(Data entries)
BEGIN
(** The type is not checked: a value that is not a string is taken for a
    pointer. *)
Definition config_field (set : Z -> luks2_config_t -> luks2_config_t) : handler := fun _ _ v o =>
  match v with
  | VString s =>
      let '(x, ok) := _strtou64 s in
      Done (if (ok : bool) then JSON_OK else JSON_TYPE_MISMATCH, set_config (set x (config2 o)) o)
  | _ => Failed (BadPointer 0)
  end.

Definition config_handlers : list (string * handler) :=
  [("config.json_size", config_field (fun x c => mk_config2 x (cfg_keyslots_size c)));
   ("config.keyslots_size", config_field (fun x c => mk_config2 (cfg_json_size c) x))]%string.

Definition handlers2 : list (string * handler) :=
  keyslot_handlers ++ kdf_handlers ++ af_handlers ++ area_handlers ++ segment_handlers ++ digest_handlers ++
  config_handlers.

(** ** The callback *)

(** json_callback_data_t.  Its [path] is written and never read. *)
Record callback2 : Type := mk_callback2 { cb_objects : luks2_objects; cb_level : nat }.

(** parser->path[1].number *)
Definition second_number (q : json_parser) : Z := match path q !! 1%nat with Some n => node_number n | None => 0 end.

(** The chain of [json_match]es. *)
Fixpoint first_handler (q : json_parser) (t : text) (type : json_type) (v : value) (hs : list (string * handler))
    (st : json_result * callback2) : outcome (json_result * (json_result * callback2)) :=
  match hs with
  | [] => Done (JSON_UNKNOWN_VALUE, st)
  | (p, h) :: hs' =>
      '(r, err) ← json_match false (Some q) t (Some (cstring p));
      let e := default st.1 err in
      if decide (r = JSON_OK) then
        '(r, o) ← h (second_number q) type v (cb_objects st.2); Done (r, (e, mk_callback2 o (cb_level st.2)))
      else first_handler q t type v hs' (e, st.2)
  end.

Definition _json_read_callback (q : json_parser) (t : text) (reason : json_reason) (type : json_type) (un : json_union)
    (st : json_result * callback2) : outcome (json_result * (json_result * callback2)) :=
  let d := st.2 in
  let enter n := (st.1, mk_callback2 (cb_objects d) n) in
  match reason with
  | JSON_REASON_NONE => Failed Assertion
  | JSON_REASON_NAME => if decide (cb_level d = 0%nat) then Failed Assertion else Done (JSON_OK, st)
  | JSON_REASON_BEGIN_OBJECT =>
      if decide (cb_level d = 64%nat) then Done (JSON_NESTING_OVERFLOW, st) else Done (JSON_OK, enter (S (cb_level d)))
  | JSON_REASON_END_OBJECT =>
      match cb_level d with O => Done (JSON_NESTING_UNDERFLOW, st) | S n => Done (JSON_OK, enter n) end
  | JSON_REASON_BEGIN_ARRAY | JSON_REASON_END_ARRAY => Done (JSON_OK, st)
  | JSON_REASON_VALUE => v ← read_union t un; first_handler q t type v handlers2 st
  end.

(** ** Writing *)

(** What is printed between the parts: nothing, or a space and a newline. *)
Record traits_t : Type := mk_traits { sp : text; nl : text }.

(** "%lu" and "%zu" *)
Definition lu (x : Z) : text := unsigned_digits x.
Definition q_ : text := [34].

Definition _indent (n : nat) (t : traits_t) : text := concat (replicate n (sp t ++ sp t)).

Definition _put_str_field (name : string) (v comma : text) (t : traits_t) : outcome text :=
  s ← json_print_value (v ++ [0]) JSON_TYPE_STRING (U_string 0);
  Done (q_ ++ bytes name ++ q_ ++ [58] ++ sp t ++ s ++ comma ++ nl t).

(** The buffer has 128 bytes. *)
Definition _put_base64_field (name : string) (data : list Z) (comma : text) (t : traits_t) : outcome text :=
  if 128 <? 4 * ((Z.of_nat (length data) + 2) / 3) + 1 then Failed Assertion
  else
    s ← json_print_value (base64_encode data ++ [0]) JSON_TYPE_STRING (U_string 0);
    Done (q_ ++ bytes name ++ q_ ++ [58] ++ sp t ++ s ++ comma ++ nl t).

(** [fprintf(os, "\"name\":%s%lu,%s", ...)] and the same with the number in
    quotes. *)
Definition put_number (name : string) (x : Z) (comma : text) (t : traits_t) : text :=
  q_ ++ bytes name ++ q_ ++ [58] ++ sp t ++ lu x ++ comma ++ nl t.
Definition put_quoted (name : string) (x : Z) (comma : text) (t : traits_t) : text :=
  q_ ++ bytes name ++ q_ ++ [58] ++ sp t ++ q_ ++ lu x ++ q_ ++ comma ++ nl t.
Definition put_open (name : text) (bracket : Z) (t : traits_t) : text := q_ ++ name ++ q_ ++ [58] ++ sp t ++ [bracket] ++ nl t.

Definition _dump_kdf (p : luks2_keyslot_t) (indent : nat) (t : traits_t) : outcome text :=
  let k := ks_kdf p in
  f1 ← _put_str_field "type" (kdf_type k) [44] t;
  f2 ← (if bool_decide (kdf_type k = bytes "pbkdf2") then
          h ← _put_str_field "hash" (kdf_hash k) [44] t;
          Done (_indent (S indent) t ++ put_number "iterations" (kdf_iterations k) [44] t ++ _indent (S indent) t ++ h)
        else if bool_decide (kdf_type k = bytes "argon2i") || bool_decide (kdf_type k = bytes "argon2id") then
          Done (_indent (S indent) t ++ put_number "time" (kdf_time k) [44] t ++
                _indent (S indent) t ++ put_number "memory" (kdf_memory k) [44] t ++
                _indent (S indent) t ++ put_number "cpus" (kdf_cpus k) [44] t)
        else Done []);
  f3 ← _put_base64_field "salt" (kdf_salt k) [] t;
  Done (_indent indent t ++ put_open (bytes "kdf") 123 t ++ _indent (S indent) t ++ f1 ++ f2 ++ _indent (S indent) t ++ f3 ++
        _indent indent t ++ [125; 44] ++ nl t).

Definition _dump_af (p : luks2_keyslot_t) (indent : nat) (t : traits_t) : outcome text :=
  let a := ks_af p in
  f1 ← _put_str_field "type" (af_type a) [44] t;
  f2 ← _put_str_field "hash" (af_hash a) [44] t;
  Done (_indent indent t ++ put_open (bytes "af") 123 t ++ _indent (S indent) t ++ f1 ++ _indent (S indent) t ++ f2 ++
        _indent (S indent) t ++ put_number "stripes" (af_stripes a) [] t ++ _indent indent t ++ [125; 44] ++ nl t).

Definition _dump_area (p : luks2_keyslot_t) (indent : nat) (t : traits_t) : outcome text :=
  let a := ks_area p in
  f1 ← _put_str_field "type" (area_type a) [44] t;
  f2 ← _put_str_field "encryption" (area_encryption a) [44] t;
  Done (_indent indent t ++ put_open (bytes "area") 123 t ++ _indent (S indent) t ++ f1 ++ _indent (S indent) t ++ f2 ++
        _indent (S indent) t ++ put_number "key_size" (area_key_size a) [44] t ++
        _indent (S indent) t ++ put_quoted "offset" (area_offset a) [44] t ++
        _indent (S indent) t ++ put_quoted "size" (area_size a) [] t ++ _indent indent t ++ [125] ++ nl t).

Definition _dump_keyslot (p : luks2_keyslot_t) (index : nat) (indent : nat) (comma : text) (t : traits_t) : outcome text :=
  f1 ← _put_str_field "type" (ks_type p) [44] t;
  f2 ← _dump_kdf p (S indent) t;
  f3 ← _dump_af p (S indent) t;
  f4 ← _dump_area p (S indent) t;
  Done (_indent indent t ++ put_open (lu (Z.of_nat index)) 123 t ++ _indent (S indent) t ++ f1 ++
        _indent (S indent) t ++ put_number "key_size" (ks_key_size p) [44] t ++ f2 ++ f3 ++ f4 ++
        _indent indent t ++ [125] ++ comma ++ nl t).

Definition _dump_segment (p : luks2_segment_t) (index : nat) (indent : nat) (comma : text) (t : traits_t) : outcome text :=
  let i := seg_integrity p in
  f1 ← _put_str_field "type" (seg_type p) [44] t;
  f2 ← _put_str_field "encryption" (seg_encryption p) [44] t;
  f3 ← (if bool_decide (int_type i = []) then Done []
        else
          g1 ← _put_str_field "type" (int_type i) [44] t;
          g2 ← _put_str_field "journal_encryption" (journal_encryption i) [44] t;
          g3 ← _put_str_field "journal_integrity" (journal_integrity i) [] t;
          Done (_indent (S indent) t ++ put_open (bytes "integrity") 123 t ++ _indent (S (S indent)) t ++ g1 ++
                _indent (S (S indent)) t ++ g2 ++ _indent (S (S indent)) t ++ g3 ++ _indent (S indent) t ++ [125] ++ nl t));
  Done (_indent indent t ++ put_open (lu (Z.of_nat index)) 123 t ++ _indent (S indent) t ++ f1 ++
        _indent (S indent) t ++ put_quoted "offset" (seg_offset p) [44] t ++
        _indent (S indent) t ++ put_quoted "iv_tweak" (seg_iv_tweak p) [44] t ++
        _indent (S indent) t ++
        (if seg_size p =? 2 ^ 64 - 1 then q_ ++ bytes "size" ++ q_ ++ [58] ++ sp t ++ q_ ++ bytes "dynamic" ++ q_ ++ [44] ++ nl t
         else put_quoted "size" (seg_size p) [44] t) ++
        _indent (S indent) t ++ f2 ++
        _indent (S indent) t ++ put_number "sector_size" (seg_sector_size p) (if bool_decide (int_type i = []) then [] else [44]) t ++
        f3 ++ _indent indent t ++ [125] ++ comma ++ nl t).

(** The positions of the entries that are set. *)
Definition marked (l : list Z) : list nat := filter (fun i => default 0 (l !! i) <> 0) (seq 0 (length l)).

(** The loops that print a comma after every item but the last. *)
Fixpoint comma_loop {A} (print : A -> text -> outcome text) (l : list A) : outcome text :=
  match l with
  | [] => Done []
  | x :: l' =>
      s ← print x (match l' with [] => [] | _ => [44] end);
      r ← comma_loop print l';
      Done (s ++ r)
  end.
END
_REQUIRED WORK_:
Please retype, with no changes, the lines that run from the first line of the entries to the line with "JSON_REASON_NONE => Failed Assertion", both ends included.

_TASK RESPONSE_:
(** The type is not checked: a value that is not a string is taken for a
    pointer. *)
Definition config_field (set : Z -> luks2_config_t -> luks2_config_t) : handler := fun _ _ v o =>
  match v with
  | VString s =>
      let '(x, ok) := _strtou64 s in
      Done (if (ok : bool) then JSON_OK else JSON_TYPE_MISMATCH, set_config (set x (config2 o)) o)
  | _ => Failed (BadPointer 0)
  end.

Definition config_handlers : list (string * handler) :=
  [("config.json_size", config_field (fun x c => mk_config2 x (cfg_keyslots_size c)));
   ("config.keyslots_size", config_field (fun x c => mk_config2 (cfg_json_size c) x))]%string.

Definition handlers2 : list (string * handler) :=
  keyslot_handlers ++ kdf_handlers ++ af_handlers ++ area_handlers ++ segment_handlers ++ digest_handlers ++
  config_handlers.

(** ** The callback *)

(** json_callback_data_t.  Its [path] is written and never read. *)
Record callback2 : Type := mk_callback2 { cb_objects : luks2_objects; cb_level : nat }.

(** parser->path[1].number *)
Definition second_number (q : json_parser) : Z := match path q !! 1%nat with Some n => node_number n | None => 0 end.

(** The chain of [json_match]es. *)
Fixpoint first_handler (q : json_parser) (t : text) (type : json_type) (v : value) (hs : list (string * handler))
    (st : json_result * callback2) : outcome (json_result * (json_result * callback2)) :=
  match hs with
  | [] => Done (JSON_UNKNOWN_VALUE, st)
  | (p, h) :: hs' =>
      '(r, err) ← json_match false (Some q) t (Some (cstring p));
      let e := default st.1 err in
      if decide (r = JSON_OK) then
        '(r, o) ← h (second_number q) type v (cb_objects st.2); Done (r, (e, mk_callback2 o (cb_level st.2)))
      else first_handler q t type v hs' (e, st.2)
  end.

Definition _json_read_callback (q : json_parser) (t : text) (reason : json_reason) (type : json_type) (un : json_union)
    (st : json_result * callback2) : outcome (json_result * (json_result * callback2)) :=
  let d := st.2 in
  let enter n := (st.1, mk_callback2 (cb_objects d) n) in
  match reason with
  | JSON_REASON_NONE => Failed Assertion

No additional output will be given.